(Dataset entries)
(** The item of one turn event, with its time to live in [expires_at]. *)
Definition turnEventItem `{Collation} (event : TurnEvent) (expiresAt : Z) : item :=
  let d := TurnEvent.draft event in
  let base : item := list_to_map [
    ("pk", AS (turnItemPartitionKey (TurnEvent.tenantId event) (TurnEvent.turnId event)));
    ("sk", AS (turnEventSortKey (TurnEvent.seq event)));
    ("tenant_id", AS (TurnEvent.tenantId event));
    ("turn_id", AS (TurnEvent.turnId event));
    ("channel_id", AS (TurnEvent.channelId event));
    ("event_id", AS (TurnEvent.eventId event));
    ("seq", AN (TurnEvent.seq event));
    ("kind", AS (kind_text (Draft.kind d)));
    ("expires_at", AN (expiresAt / 1000))] in
  let base := put_if "token" AS (Draft.token d) base in
  let base := put_if "message_seq" AN (Draft.messageSeq d) base in
  let base := put_if "body" AS (Draft.body d) base in
  let base := put_if "attempt_id" AS (Draft.attemptId d) base in
  let base := put_if "tool" AS (Draft.tool d) base in
  let base := put_if "call_id" AS (Draft.callId d) base in
  let base := put_if "summary" AS (Draft.summary d) base in
  let base := put_if "tool_arguments" (AS ∘ arguments_text) (Draft.toolArguments d) base in
  let base := put_if "arguments_truncated" ABOOL (Draft.argumentsTruncated d) base in
  let base := put_if "ok" ABOOL (Draft.ok d) base in
  let base := put_if "output" AS (Draft.output d) base in
  let base := put_if "output_truncated" ABOOL (Draft.outputTruncated d) base in
  let base := put_if "duration_ms" AN (mjoin (Draft.durationMs d)) base in
  let base := put_if "text" AS (Draft.text d) base in
  let base := put_if "detail" AS (Draft.detail d) base in
  put_if "pending_computer_tool" (AS ∘ encodePendingComputerTool) (Draft.pendingComputerTool d) base.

Task to complete
Nothing should appear in the output except the lines from the one with "(Draft.outputTruncated d) base in" through the end of the records above, copied exactly.

Result of the task
  let base := put_if "output_truncated" ABOOL (Draft.outputTruncated d) base in
  let base := put_if "duration_ms" AN (mjoin (Draft.durationMs d)) base in
  let base := put_if "text" AS (Draft.text d) base in
  let base := put_if "detail" AS (Draft.detail d) base in
  put_if "pending_computer_tool" (AS ∘ encodePendingComputerTool) (Draft.pendingComputerTool d) base.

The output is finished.